Namun mereka didatangi bukan untuk dimintai pertanggungjawaban atau
ditangkap atas perbuatannya, melainkan dimintai upeti untuk `uang tutup
mulut'.

Melihat maraknya perdagangan anak ini—khususnya di daerah Indramayu--
, Andri Yoga Utami yang beberapa tahun terakhir aktif  mensosialisasikan
pencegahan perdagangan anak, menggarisbawahi pentingnya menempatkan anak
sebagai korban bukan sebagai pelaku.

Berdasarkan penelusuran latar belakang dan pengalaman-pengalaman anak-
anak di desa setempat, jelas harus dibedakan antara pelaku dengan
korban. Dalam hal ini, Andri menegaskan bahwa dalam persoalan child
trafficking, anak tidak bisa ditempatkan sebagai pelaku, melainkan
korban.

UU No.23/2002 yang lahir sejak Oktober 2002 lalu secara jelas telah 
menjabarkan konsep tentang hak-hak anak, termasuk memberikan
perlindungan bagi anak. Menurut Andri, pada persoalan child trafficking
kesalahan bukan pada anak. Sebab, ketentuan-ketentuan yang ada dalam UU
No.23/2002 secara jelas menyebutkan bahwa anak berhak mendapatkan
perlindungan dari orangtua dan negara. Oleh sebab itu, dalam proses
perdagangan ini, orangtua maupun orang-orang dewasa di tempat korban
tinggal dianggap gagal dalam memberi perlindungan untuk si anak. 

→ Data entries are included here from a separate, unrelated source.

(* ===== verification/PlannerSafety.v ===== *)
(** * Planner: safety of committed plans

    Theorems about [Plan], the only producer of state replacements: the
    replacement is well formed and is lawful progress; replays are recognised;
    and the invariants that hold in every state a history of compiled commands
    reaches. *)

From Stdlib Require Import Ascii String.
From S2P Require Import Prelude GoString Sha256 GoTime GoJson Sdk StateContract RuntimeContent StateCompiler.
From S2P Require Import StatePlanner PlannerFacts PlannerProgress PlannerTenancy PlannerWf CompilerFacts PlannerScenario.

Open Scope Z_scope.

(** A mutation the compiler returned, whose [uint32] fields are in range. *)
Definition valid_mutation {content : ContentHandoffValidator} (m : CompiledMutation) : Prop :=
  compiled m /\ typed_uses (mut_command m).

Definition mutation_tenant (m : CompiledMutation) : TenantID := sco_Tenant (bin_Scope (mut_receipt m)).

(** ** The shape of [Plan] *)

Definition planned_now (planner : Planner) : Time := normalizeTime (pla_now planner).

(** The first commit of a mutation. *)
Definition fresh_plan (planner : Planner) (prior : RuntimeState) (m : CompiledMutation) (plan : TransitionPlan) : Prop :=
  findReceipt prior (mut_receipt m) = None /\
  exists result effs s,
    execute planner (mut_receipt m) (mut_command m) (planned_now planner) (mkPstate prior 0) = (Ok (result, effs), s) /\
    let result := res_set_Kind (mut_kind m) result in
    let r := receipt planner (mut_receipt m) result (planned_now planner) in
    plan = mkPlan prior (mut_kind m) (set_Receipts (Receipts (pst_state s) ++ [r]) (pst_state s)) effs
             (res_set_Receipt r result).

(** A mutation that was committed before. *)
Definition replayed_plan (planner : Planner) (prior : RuntimeState) (m : CompiledMutation) (plan : TransitionPlan) : Prop :=
  exists r, findReceipt prior (mut_receipt m) = Some r /\ receiptExpired r (planned_now planner) = false /\
    rec_Command r = CommandKind_text (mut_kind m) /\ rec_RequestDigest r = bin_RequestDigest (mut_receipt m) /\
    plan = replayPlan prior (mut_kind m) r.

Lemma Plan_Ok cancelled planner prior m plan :
  Plan cancelled planner prior m = Ok plan ->
  bin_Command (mut_receipt m) = mut_kind m /\ IsZero (planned_now planner) = false /\
  validateState prior = true /\ validateState (plan_state plan) = true /\
  (fresh_plan planner prior m plan \/ replayed_plan planner prior m plan).
Proof.
  unfold Plan, fresh_plan, replayed_plan, planned_now. destruct cancelled; [done|].
  destruct (bool_decide (bin_Command _ = _)) eqn:Hk; [|done]. simpl.
  destruct (IsZero _) eqn:Hz; [done|]. destruct (validateState prior) eqn:Hv; [|done]. simpl.
  destruct (findReceipt prior _) as [r|] eqn:Hf.
  - destruct (receiptExpired r _) eqn:He; [done|]. case_match eqn:Hm; [done|]. bools. intros [= <-].
    split_and!; [done..|]. right. eauto 10.
  - destruct (execute _ _ _ _ _) as [[[result effs]|e] s] eqn:Hx; [|done].
    destruct (validateState (set_Receipts _ _)) eqn:Hv'; [|done]. simpl. case_match; [done|]. intros [= <-].
    bools. split_and!; [done..|]. left. split; [done|]. exists result, effs, s. by split.
Qed.

Section safety.
Context {content : ContentHandoffValidator}.

Lemma plan_progress cancelled planner prior m plan :
  valid_mutation m -> Plan cancelled planner prior m = Ok plan -> advance prior (plan_state plan).
Proof.
  intros [Hc Ht] (_ & _ & _ & _ & [(_ & result & effs & s & Hx & ->)|(r & _ & _ & _ & _ & ->)])%Plan_Ok; simpl; [|done].
  pose proof (compiled_sealed _ Hc) as Hs. pose proof (compiled_uses _ Hc Ht) as Hu.
  pose proof (execute_progress planner (mut_receipt m) (planned_now planner) _ (sealed_outcome _ Hs) Hu
    (mkPstate prior 0) _ _ Hx) as Hp.
  unfold progressP in Hp. simpl in Hp. etransitivity; [exact (progress_advance _ _ Hp)|].
  apply advance_receipts. by apply prefix_app_r.
Qed.

(** A committed plan leaves the receipts of the prior state in front. *)
Lemma execute_receipts planner m result effs s prior :
  valid_mutation m ->
  execute planner (mut_receipt m) (mut_command m) (planned_now planner) (mkPstate prior 0) = (Ok (result, effs), s) ->
  Receipts (pst_state s) = Receipts prior.
Proof.
  intros [Hc Ht] Hx. pose proof (compiled_sealed _ Hc) as Hs. pose proof (compiled_uses _ Hc Ht) as Hu.
  pose proof (execute_progress planner (mut_receipt m) (planned_now planner) _ (sealed_outcome _ Hs) Hu
    (mkPstate prior 0) _ _ Hx) as []. done.
Qed.

(** ** Histories *)

(** The states of a tenant's partition that compiled commands of the tenant reach
    from the empty state. *)
Inductive history (T : TenantID) : RuntimeState -> Prop :=
| history_empty : history T emptyState
| history_plan cancelled planner prior m plan :
    history T prior -> valid_mutation m -> mutation_tenant m = T -> Plan cancelled planner prior m = Ok plan ->
    history T (plan_state plan).

(** A record with an identity is at its index, or was added. *)
Lemma evolves_all {A B} (step : A -> A -> Prop) (init P : A -> Prop) (ident : A -> B) l l' :
  evolves step init l l' -> (forall x y, rtc step x y -> ident y = ident x) ->
  (forall x y, ident x = ident y -> P x -> P y) -> (forall x, init x -> P x) ->
  (forall x, x ∈ l -> P x) -> forall y, y ∈ l' -> P y.
Proof.
  intros (l1 & l2 & -> & H & Hn) Hid Hp Hi Hl y [Hy|Hy]%elem_of_app.
  - apply list_elem_of_lookup in Hy as [i Hy]. eapply Forall2_lookup_r in Hy as (x & Hx & Hr); [|exact H].
    eapply Hp; [symmetry; by apply Hid|]. apply Hl. by eapply list_elem_of_lookup_2.
  - rewrite Forall_forall in Hn. destruct (Hn y Hy) as (x0 & Hx0 & Hr).
    eapply Hp; [symmetry; by apply Hid|]. auto.
Qed.

(** Every record is grounded in the record it refers to. *)
Record grounded (st : RuntimeState) : Prop := mkGrounded {
  grounded_Sessions : forall s, s ∈ Sessions st -> session_pinned st s;
  grounded_Turns : forall t, t ∈ Turns st -> turn_owned st t;
  grounded_Invocations : forall i, i ∈ Invocations st -> invocation_owned st i;
  grounded_Approvals : forall a, a ∈ Approvals st -> approval_owned st a;
  grounded_Grants : forall g, g ∈ Grants st -> grant_approved st g;
  grounded_Executions : forall x, x ∈ ToolExecutions st -> execution_granted st x
}.

Lemma advance_grounded st st' : advance st st' -> grounded st -> grounded st'.
Proof.
  intros Hp [Hs Ht Hi Ha Hg Hx]. pose proof Hp as []. constructor.
  - eapply evolves_all; [eassumption | apply session_identity_rtc | | by intros x (_ & _ & ?) |
      intros; eapply session_pinned_mono; eauto].
    unfold session_identity, session_pinned. intros x y He (r & Hr & Hr'). exists r. split; [done|]. simplify_eq. congruence.
  - eapply evolves_all; [eassumption | apply turn_identity_rtc | | by intros x (_ & _ & _ & ?) |
      intros; eapply turn_owned_mono; eauto].
    unfold turn_identity, turn_owned. intros x y He (r & Hr & Hr'). exists r. split; [done|]. simplify_eq. congruence.
  - eapply evolves_all; [eassumption | apply invocation_identity_rtc | | by intros x (_ & ?) |
      intros; eapply invocation_owned_mono; eauto].
    unfold invocation_identity, invocation_owned. intros x y He (r & Hr & Hr'). exists r. split; [done|].
    simplify_eq. congruence.
  - eapply evolves_all; [eassumption | apply approval_identity_rtc | | by intros x (_ & ?) |
      intros; eapply approval_owned_mono; eauto].
    unfold approval_identity, approval_owned. intros x y He (Hb & r & Hr & Hr'). simplify_eq. split; [congruence|].
    exists r. split; [done|]. congruence.
  - eapply evolves_all; [eassumption | apply grant_identity_rtc | | by intros x (_ & _ & ?) |
      intros; eapply grant_approved_mono; eauto].
    unfold grant_identity, grant_approved. intros x y He (r & Hr & Hs' & Hr'). exists r. split_and!; [done|done|].
    simplify_eq. congruence.
  - eapply evolves_all; [eassumption | apply execution_identity_rtc | | by intros x (_ & ?) |
      intros; eapply execution_granted_mono; eauto].
    unfold execution_identity, execution_granted. intros x y He (r & Hr & Hr'). exists r. split; [done|].
    simplify_eq. congruence.
Qed.

Lemma history_grounded T st : history T st -> grounded st.
Proof.
  induction 1 as [|c pl prior m plan _ IH Hm _ Hp].
  - constructor; intros x Hx%elem_of_nil; done.
  - eapply advance_grounded; [by eapply plan_progress | done].
Qed.

Lemma history_well_formed T st : history T st -> well_formed st.
Proof.
  induction 1 as [|c pl prior m plan _ _ _ _ (_ & _ & _ & Hv & _)%Plan_Ok]; [|by apply validateState_iff].
  apply validateState_iff. vm_compute. reflexivity.
Qed.

Lemma history_tenancy T st : history T st -> tenancy T st.
Proof.
  induction 1 as [|c pl prior m plan _ IH Hm HT Hp]; [by constructor|].
  apply Plan_Ok in Hp as (_ & _ & _ & _ & [(_ & result & effs & s & Hx & ->)|(r & _ & _ & _ & _ & ->)]); simpl; [|done].
  pose proof (execute_keeps pl (mut_receipt m) (planned_now pl) T HT _ (mkPstate prior 0) IH _ _ Hx) as Hs. by keep.
Qed.

(** ** Later states *)

(** One commit of a tenant, and any number of them. *)
Inductive commit (T : TenantID) (prior : RuntimeState) : RuntimeState -> Prop :=
| commit_plan cancelled planner m plan : valid_mutation m -> mutation_tenant m = T -> Plan cancelled planner prior m = Ok plan -> commit T prior (plan_state plan).

Definition extends (T : TenantID) : RuntimeState -> RuntimeState -> Prop := rtc (commit T).

Lemma extends_advance T st st' : extends T st st' -> evolution prefix st st'.
Proof. induction 1 as [|st _ st' [c pl m plan Hm _ Hp] _ IH]; [reflexivity|]. etrans; [by eapply plan_progress|exact IH]. Qed.

Lemma extends_history T st st' : extends T st st' -> history T st -> history T st'.
Proof. induction 1 as [|st _ st' [c pl m plan Hm Ht Hp] _ IH]; [done|]. intros H. apply IH. by eapply history_plan. Qed.

Lemma extends_valid T st st' : extends T st st' -> validateState st = true -> validateState st' = true.
Proof. induction 1 as [|st _ st' [c pl m plan _ _ Hp] _ IH]; [done|]. intros _. apply IH, (Plan_Ok _ _ _ _ _ Hp). Qed.

(** A receipt stays the one that its key finds. *)
Lemma extends_receipt T st st' b r : extends T st st' -> findReceipt st b = Some r -> findReceipt st' b = Some r.
Proof.
  intros [new E]%extends_advance%pg_Receipts H. unfold findReceipt in *. rewrite E, find_index_app. by destruct (find_index _ (Receipts st)).
Qed.

(** ** Event sequences *)

Definition sequences (sid : SessionID) (l : list ProductEventRecord) : list Z :=
  eve_Sequence <$> List.filter (of_session sid) l.

(** Every Session's events are numbered 1, 2, ..., n. *)
Definition contiguous (l : list ProductEventRecord) : Prop :=
  forall sid, sequences sid l = seqZ 1 (Z.of_nat (length (sequences sid l))).

Lemma sequences_snoc sid l e :
  sequences sid (l ++ [e]) = sequences sid l ++ (if of_session sid e then [eve_Sequence e] else []).
Proof. unfold sequences. rewrite List.filter_app, fmap_app. simpl. by destruct (of_session sid e). Qed.

Lemma sequences_length sid l : (length (sequences sid l) <= length l)%nat.
Proof. unfold sequences. rewrite length_fmap. apply List.filter_length_le. Qed.

Lemma next_after_snoc {A} (p : A -> bool) v (l : list A) x :
  next_after p v (l ++ [x]) =
  if p x && (next_after p v l <=? v x) then u64 (v x + 1) else next_after p v l.
Proof. unfold next_after. by rewrite foldl_app. Qed.

Lemma next_sequence_contiguous sid l :
  sequences sid l = seqZ 1 (Z.of_nat (length (sequences sid l))) -> Z.of_nat (length (sequences sid l)) < max_u64 ->
  next_sequence sid l = Z.of_nat (length (sequences sid l)) + 1.
Proof.
  induction l as [|e l IH] using rev_ind; [done|]. unfold next_sequence. rewrite next_after_snoc, sequences_snoc.
  destruct (of_session sid e) eqn:He; simpl; rewrite ?app_nil_r; [|exact IH].
  rewrite length_app. simpl. intros Hs Hb.
  rewrite Nat.add_1_r, seqZ_S in Hs. apply app_inj_tail in Hs as [Hs Hq]. simpl in Hq.
  unfold next_sequence in IH. rewrite IH by (done || lia). rewrite Hq.
  rewrite (proj2 (Z.leb_le _ _)) by lia. rewrite u64_small by (unfold max_u64 in *; lia). lia.
Qed.

Lemma events_grow_contiguous l l' :
  events_grow l l' -> Z.of_nat (length l') <= max_u64 -> contiguous l -> contiguous l'.
Proof.
  induction 1 as [|l l' e Hg IH Hseq]; [done|]. rewrite length_app. simpl. intros Hb Hc sid.
  assert (Hc' : contiguous l') by (apply IH; [lia | done]). rewrite sequences_snoc.
  destruct (of_session sid e) eqn:He; [|rewrite !app_nil_r; apply Hc'].
  unfold of_session in He. bools. subst sid. pose proof (sequences_length (eve_SessionID e) l').
  rewrite Hseq, next_sequence_contiguous by (done || lia). rewrite length_app. simpl.
  rewrite Nat.add_1_r, seqZ_S. rewrite <- (Hc' (eve_SessionID e)). do 2 f_equal. lia.
Qed.

Lemma advance_events_length st st' : advance st st' -> (length (Events st) <= length (Events st'))%nat.
Proof. intros Hp. destruct (events_grow_prefix _ _ (pg_Events _ _ _ Hp)) as [new ->]. rewrite length_app. lia. Qed.
End safety.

Sulitnya mengimplementasikan UU

Perdagangan anak untuk eksploitasi seks komersial ternyata tidak hanya
merambah daerah Indramayu semata. Survei ILO menunjukkan sejumlah tempat
di Indonesia seperti Garut, Kuningan, Jepara, Pekalongan,
Situbondo,Banyuwangi, Medan, Lampung, Pontianak dan Singkawang, tercatat
sebagai daerah yang marak terjadinya perdagangan anak untuk eksploitasi
seks.

Untuk itu, implementasi UU No.23/2002 sangat diharapkan dapat
menanggulangi masalah perdagangan anak ini. UU tersebut sebenarnya
secara jelas telah menjabarkan pasal-pasal yang dapat menjerat pelaku
perdagangan anak untuk ekploitasi seks komersial.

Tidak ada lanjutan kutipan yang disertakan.